Renowned Brazilian rock singer and songwriter Rita Lee, an icon of the Tropicalia artistic movement, has died after a two-year battle with lung cancer, her family said on Tuesday. She was 75.
“We announce the death of Rita Lee at her home in Sao Paulo late last night, surrounded by all the love of her family, as she always wanted,” a statement posted on the singer’s Instagram account said, inviting the public to her wake on Wednesday.
Her death brought an outpouring of tributes from artists, politicians and celebrities who cheered her trailblazing role in Brazilian rock.
President Luiz Inacio Lula da Silva called her “an artist ahead of her time” and “one of the greatest and most brilliant names in Brazilian music”.
Rita Lee Jones de Carvalho was born on December 31, 1947, in Sao Paulo, to a dentist of United States descent and a Brazilian pianist with Italian ancestry.
She was central to Brazil’s politically charged Tropicalia movement, which emerged in defiance of a military dictatorship starting in 1964, and her work at the time was often censored.
Rita Lee Jones é um dos maiores e mais geniais nomes da música brasileira. Cantora, compositora, atriz e multiinstrumentista. Uma artista a frente do seu tempo. Julgava inapropriado o título de rainha do rock, mas o apelido faz jus a sua trajetória.
Rita ajudou a transformar a…
— Lula (@LulaOficial) May 9, 2023
With more than 20 albums recorded and 55 million records sold, her songs touched on issues related to feminism and sex in an era when such issues were taboo.
Although she regarded her voice as “weak and a little out of tune”, like a sparrow’s, she enjoyed a long run of top-selling albums, including Rita Lee and Rita Lee & Roberto de Carvalho, and dozens of her songs were featured in widely watched telenovelas in Latin America.
The behemoth television network Globo used her rendition of the song Poison Weed (Poison Ivy) in three of its programmes.
“I was not born to get married and wash underwear. I wanted the same freedom as the boys who used to play in the street with their toy cars,” she told the Brazilian edition of Rolling Stone in 2008.
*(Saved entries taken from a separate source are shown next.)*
(* ===== verification/WorkflowRun.v ===== *)
(** workflowkit data model: [src/workflowkit/run.go], [errors.go] and
[retry.go] (the error classes and the backoff). *)

From S2P Require Import Prelude.

(** * Statuses ([type Status string]) *)

Definition Status := string.
Definition StatusPending : Status := "pending".
Definition StatusRunning : Status := "running".
Definition StatusWaitingApproval : Status := "waiting_approval".
Definition StatusSucceeded : Status := "succeeded".
Definition StatusFailed : Status := "failed".
Definition StatusCancelled : Status := "cancelled".

(** [Status.IsValid]. *)
Definition IsValid (s : Status) : bool :=
  bool_decide (s ∈ [StatusPending; StatusRunning; StatusWaitingApproval;
                    StatusSucceeded; StatusFailed; StatusCancelled]).

(** * Runs and step records *)

Record StepRecord := mkStepRecord {
  sr_Name : string;
  sr_Status : Status;
  sr_Attempt : Z;
  sr_OutputRef : string;
  sr_AgentRunID : string;
  sr_AuditRef : string;
  sr_Error : string;
  sr_ApprovalRef : string;
  sr_WaitingReason : string;
  sr_StartedAt : Time;
  sr_EndedAt : Time;
  sr_Metadata : Metadata
}.
#[global] Instance eta_StepRecord : Eta StepRecord := λ r,
  mkStepRecord (sr_Name r) (sr_Status r) (sr_Attempt r) (sr_OutputRef r)
    (sr_AgentRunID r) (sr_AuditRef r) (sr_Error r) (sr_ApprovalRef r)
    (sr_WaitingReason r) (sr_StartedAt r) (sr_EndedAt r) (sr_Metadata r).

Record WorkflowRun := mkRun {
  ID : string;
  RunStatus : Status;
  InputRef : string;
  OutputRef : string;
  AgentRunID : string;
  AuditRef : string;
  RunError : string;
  ApprovalRef : string;
  WaitingReason : string;
  CurrentStep : string;
  CompletedSteps : list string;
  StepAttempts : GoMap Z;
  StepRecords : list StepRecord;
  StepRetries : Z;
  NextAttemptAt : Time;
  RunMetadata : Metadata;
  LeaseOwner : string;
  LeaseUntil : Time;
  CreatedAt : Time;
  UpdatedAt : Time
}.
#[global] Instance eta_WorkflowRun : Eta WorkflowRun := λ r,
  mkRun (ID r) (RunStatus r) (InputRef r) (OutputRef r) (AgentRunID r)
    (AuditRef r) (RunError r) (ApprovalRef r) (WaitingReason r) (CurrentStep r)
    (CompletedSteps r) (StepAttempts r) (StepRecords r) (StepRetries r)
    (NextAttemptAt r) (RunMetadata r) (LeaseOwner r) (LeaseUntil r)
    (CreatedAt r) (UpdatedAt r).

(** The zero value [WorkflowRun{}]. *)
Definition zeroRun : WorkflowRun :=
  mkRun "" "" "" "" "" "" "" "" "" "" [] ∅ [] 0 0 ∅ "" 0 0 0.

(** [WorkflowRun{ID: id, Status: status}]. *)
Definition newRun (id : string) (status : Status) : WorkflowRun :=
  zeroRun <| ID := id |> <| RunStatus := status |>.

(** * Clones *)

Definition cloneMetadata (m : Metadata) : Metadata := map_clone m.
Definition cloneStepAttempts (m : GoMap Z) : GoMap Z := map_clone m.

Definition cloneStepRecords (records : list StepRecord) : list StepRecord :=
  (λ r, r <| sr_Metadata := cloneMetadata (sr_Metadata r) |>) <$> records.

Definition cloneRun (run : WorkflowRun) : WorkflowRun :=
  run <| StepAttempts := cloneStepAttempts (StepAttempts run) |>
      <| StepRecords := cloneStepRecords (StepRecords run) |>
      <| RunMetadata := cloneMetadata (RunMetadata run) |>.

(** A clone has the value of its original: what a clone changes is only what
later writes through the original's maps and slices can reach. *)
Lemma cloneRun_id run : cloneRun run = run.
Proof.
  destruct run as [???????????? records ???????]. unfold cloneRun; simpl.
  unfold cloneStepAttempts, cloneMetadata. rewrite !map_clone_id.
  f_equal. unfold cloneStepRecords.
  induction records as [|r records IH]; [done|].
  rewrite fmap_cons, IH. f_equal. destruct r; unfold cloneMetadata; simpl.
  by rewrite map_clone_id.
Qed.
#[export] Hint Rewrite cloneRun_id : go.

(** * Errors

The sentinels and error types of the package ([TransientErrorNil] is
[TransientError{Err: nil}]), the wrappers the code uses, and [ErrOther] for an error value of any other type, known by its text. *)
Inductive Error :=
| ErrRunNotFound
| ErrNoRunnableWorkflow
| ErrWorkflowLeaseNotOwned
| ErrRunPreempted (id : string) (status : Status) (owner : string)
| InvalidTransitionError (From To : Status) (Op : string)
| InvalidStatusError (st : Status) (Field : string)
| TransientError (inner : Error)
| TransientErrorNil
| ErrCtx (e : CtxErr)
| ErrOther (text : string)
| ErrWrap (prefix : string) (inner : Error)
| ErrJoin (left right : Error).

Abbreviation result := (res Error).

(** [runPreemptedError]. *)
Definition runPreemptedError (current : WorkflowRun) : Error :=
  ErrRunPreempted (ID current) (RunStatus current) (LeaseOwner current).

(** [errors.Is(err, target)] for a target recognised by [p] on each error of the
unwrap tree. *)
Fixpoint errors_tree (p : Error → bool) (err : Error) : bool :=
  p err ||
  match err with
  | TransientError e | ErrWrap _ e => errors_tree p e
  | ErrJoin a b => errors_tree p a || errors_tree p b
  | _ => false
  end.

Definition isRunNotFound : Error → bool :=
  errors_tree (λ e, match e with ErrRunNotFound => true | _ => false end).
Definition isRunPreempted : Error → bool :=
  errors_tree (λ e, match e with ErrRunPreempted _ _ _ => true | _ => false end).
Definition isInvalidStatus : Error → bool :=
  errors_tree (λ e, match e with InvalidStatusError _ _ => true | _ => false end).
(** [IsTransient]: [errors.As] finds a [TransientError]. *)
Definition IsTransient : Error → bool :=
  errors_tree (λ e, match e with TransientError _ | TransientErrorNil => true | _ => false end).

Section error_text.
(** [strconv.Quote], the [%q] verb. *)
Context (quote : string → string).

Definition ctxErrText (e : CtxErr) : string :=
  match e with
  | Canceled => "context canceled"
  | DeadlineExceeded => "context deadline exceeded"
  end.

(** The [Error()] methods. *)
Fixpoint errText (err : Error) : string :=
  match err with
  | ErrRunNotFound => "workflow run not found"
  | ErrNoRunnableWorkflow => "no runnable workflow"
  | ErrWorkflowLeaseNotOwned => "workflow lease not owned"
  | ErrRunPreempted id status owner =>
      "workflow run preempted: workflow " +:+ id +:+ " is " +:+ status +:+
      " with lease owner " +:+ quote owner
  | InvalidTransitionError from to op =>
      "invalid workflow status transition: " +:+ op +:+
      " cannot transition from " +:+ quote from +:+ " to " +:+ quote to
  | InvalidStatusError st field =>
      "invalid workflow status: " +:+ field +:+ " has unsupported status " +:+
      quote st
  | TransientErrorNil => "transient error"
  | TransientError e => errText e
  | ErrCtx e => ctxErrText e
  | ErrOther text => text
  | ErrWrap prefix e => prefix +:+ errText e
  | ErrJoin a b => errText a +:+ String "010" EmptyString +:+ errText b
  end.
End error_text.

(** * Retry policy *)

Record RetryPolicy := mkRetryPolicy {
  MaxAttempts : Z;
  BaseDelay : Duration;
  MaxDelay : Duration
}.

(** The ceiling of the backoff: [MaxDelay], or 32 times the base delay when
[MaxDelay] is smaller than the base. *)
Definition backoff_ceiling (p : RetryPolicy) : Duration :=
  if decide (MaxDelay p < BaseDelay p)%Z then wrap64 (32 * BaseDelay p)
  else MaxDelay p.

(** [for i := 1; i < retry && delay < ceiling; i++ { delay *= 2 }], with
[n = retry - i] turns left at most. *)
Fixpoint double_until (n : nat) (delay ceiling : Duration) : Duration :=
  match n with
  | O => delay
  | S n =>
      if decide (delay < ceiling)%Z then double_until n (wrap64 (delay * 2)) ceiling
      else delay
  end.

(** [RetryPolicy.Backoff]. [draw n] is [rand.N(n)], which panics for [n <= 0]:
the panic is [None]. *)
Definition Backoff (draw : Z → Z) (p : RetryPolicy) (retry : Z) : option Duration :=
  if decide (BaseDelay p ≤ 0 ∨ retry ≤ 0)%Z then Some 0%Z
  else
    let ceiling := backoff_ceiling p in
    let delay := double_until (Z.to_nat (retry - 1)) (BaseDelay p) ceiling in
    let n := wrap64 (Z.min delay ceiling + 1) in
    if decide (0 < n)%Z then Some (draw n) else None.

(** [draw] is a correct [rand.N]: in [[0, n)] for a positive [n]. *)
Definition rand_ok (draw : Z → Z) : Prop := ∀ n, (0 < n)%Z → (0 ≤ draw n < n)%Z.

(** No overflow: base delays and caps below 2^57 ns (about four years). *)
Definition policy_bounded (p : RetryPolicy) : Prop :=
  (BaseDelay p < 2^57 ∧ MaxDelay p < 2^57)%Z.

Lemma double_until_spec n delay ceiling :
  (0 < delay)%Z → (ceiling < 2^62)%Z →
  Z.min (double_until n delay ceiling) ceiling =
  Z.min (delay * 2 ^ Z.of_nat n) ceiling.
Proof.
  revert delay. induction n as [|n IH]; intros delay H0 Hc; simpl double_until.
  { rewrite Z.mul_1_r. done. }
  assert (1 ≤ 2 ^ Z.of_nat n)%Z as Hp by (apply Z.lt_pred_le, Z.pow_pos_nonneg; lia).
  rewrite Nat2Z.inj_succ, Z.pow_succ_r by lia. case_decide as Hlt.
  - rewrite wrap64_id by (unfold min_int64, max_int64; lia).
    rewrite IH by lia. f_equal. ring.
  - assert (delay ≤ delay * (2 * 2 ^ Z.of_nat n))%Z by nia.
    rewrite !Z.min_r; lia.
Qed.

Lemma double_until_range n delay ceiling :
  (0 < delay)%Z → (ceiling < 2^62)%Z →
  (0 < double_until n delay ceiling)%Z.
Proof.
  revert delay. induction n as [|n IH]; intros delay H0 Hc; simpl; [done|].
  case_decide; [|done].
  rewrite wrap64_id by (unfold min_int64, max_int64; lia). apply IH; lia.
Qed.

Lemma backoff_ceiling_bounds p :
  policy_bounded p → (0 < BaseDelay p)%Z →
  (BaseDelay p ≤ backoff_ceiling p < 2^62)%Z.
Proof.
  unfold policy_bounded, backoff_ceiling. intros [Hb Hm] H0. case_decide; [|lia].
  rewrite wrap64_id; unfold min_int64, max_int64; lia.
Qed.

Lemma Backoff_draw draw p retry :
  policy_bounded p → (0 < BaseDelay p)%Z → (0 < retry)%Z →
  Backoff draw p retry =
  Some (draw (Z.min (BaseDelay p * 2 ^ (retry - 1)) (backoff_ceiling p) + 1)%Z).
Proof.
  intros Hb H0 Hr. pose proof (backoff_ceiling_bounds p Hb H0) as Hc.
  unfold Backoff. rewrite decide_False by lia. cbv zeta.
  rewrite double_until_spec by lia.
  rewrite Z2Nat.id by lia.
  assert (0 < 2 ^ (retry - 1))%Z by (apply Z.pow_pos_nonneg; lia).
  assert (0 < BaseDelay p * 2 ^ (retry - 1))%Z by nia.
  rewrite wrap64_id by (unfold min_int64, max_int64; lia).
  by rewrite decide_True by lia.
Qed.

(** Backoff is full jitter under an exponential ceiling: for a positive base
delay and retry number n, the delay is between 0 and
[min (BaseDelay * 2^(n-1)) ceiling], where the ceiling is MaxDelay, or 32 base
delays when MaxDelay is below the base; no arithmetic overflows for delays below
2^57 ns. Without a positive base or retry the delay is 0. *)
Theorem Backoff_bounds draw p retry :
  policy_bounded p → rand_ok draw →
  ∃ delay, Backoff draw p retry = Some delay ∧ (0 ≤ delay)%Z ∧
    (((BaseDelay p ≤ 0 ∨ retry ≤ 0)%Z ∧ delay = 0%Z) ∨
     ((0 < BaseDelay p)%Z ∧ (0 < retry)%Z ∧
      (delay ≤ BaseDelay p * 2 ^ (retry - 1))%Z ∧
      (delay ≤ if decide (MaxDelay p < BaseDelay p)%Z then 32 * BaseDelay p
               else MaxDelay p)%Z)).
Proof.
  intros Hb Hd. destruct (decide (BaseDelay p ≤ 0 ∨ retry ≤ 0)%Z) as [Hz|Hn].
  { exists 0%Z. unfold Backoff. rewrite decide_True by done. by split_and!; [| |left]. }
  pose proof (backoff_ceiling_bounds p Hb ltac:(lia)) as Hc.
  assert (backoff_ceiling p = if decide (MaxDelay p < BaseDelay p)%Z then 32 * BaseDelay p
    else MaxDelay p)%Z as <-.
  { unfold backoff_ceiling. case_decide; [|done]. unfold policy_bounded in Hb.
    apply wrap64_id. unfold min_int64, max_int64. lia. }
  assert (0 < 2 ^ (retry - 1))%Z by (apply Z.pow_pos_nonneg; lia).
  assert (0 < BaseDelay p * 2 ^ (retry - 1))%Z by nia.
  rewrite Backoff_draw by (done || lia). eexists; split; [done|].
  pose proof (Hd (Z.min (BaseDelay p * 2 ^ (retry - 1)) (backoff_ceiling p) + 1)%Z ltac:(lia)).
  lia.
Qed.

Lemma Backoff_bounds_witness :
  ∃ delay, Backoff (λ n, n - 1)%Z (mkRetryPolicy 5 100 250) 3 = Some delay ∧ (delay ≤ 250)%Z.
Proof.
  destruct (Backoff_bounds (λ n, n - 1)%Z (mkRetryPolicy 5 100 250) 3)
    as (delay & Heq & _ & [[H _]|(_ & _ & _ & H)]); [done|intros n; lia|simpl in H; lia|].
  by exists delay.
Defined.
“When I got into music, I realised that the ‘machos’ reigned absolute, even more in rock music. ‘Wow’, I said, ‘this is where I’m going to let my fangs out and, literally, give them a hard time.’”
She was a singer and songwriter praised for her versatility, playing at least five instruments: drums, guitar, piano, harmonica and autoharp. She was also one of the first Brazilian musicians to use an electric guitar.
Lee gained fame in the 1960s with the band Os Mutantes, formed with Arnaldo Baptista and Sergio Dias, playing alongside legends of Brazilian pop music such as Gilberto Gil and Caetano Veloso to international acclaim.
Kicked out of Os Mutantes by Baptista, whom she had been married to, for supposed artistic differences, Lee played with the band Tutti Frutti in the 1970s.
That band broke up towards the end of the decade, leading Lee to start her solo career, and she played often with her husband Roberto de Carvalho, the father of her three children.
Eventually, her popularity extended beyond Brazil.
She performed in Portugal, England, Spain, France and Germany. In 1988, the British newspaper Daily Mirror revealed that then-Prince Charles admired her song Lanca Perfume and considered her his favourite singer.
She won a Latin Grammy in the Best Portuguese Language Album category in 2001, for her album, 3001.
Lee was diagnosed with lung cancer in 2021 and had been undergoing treatment since then.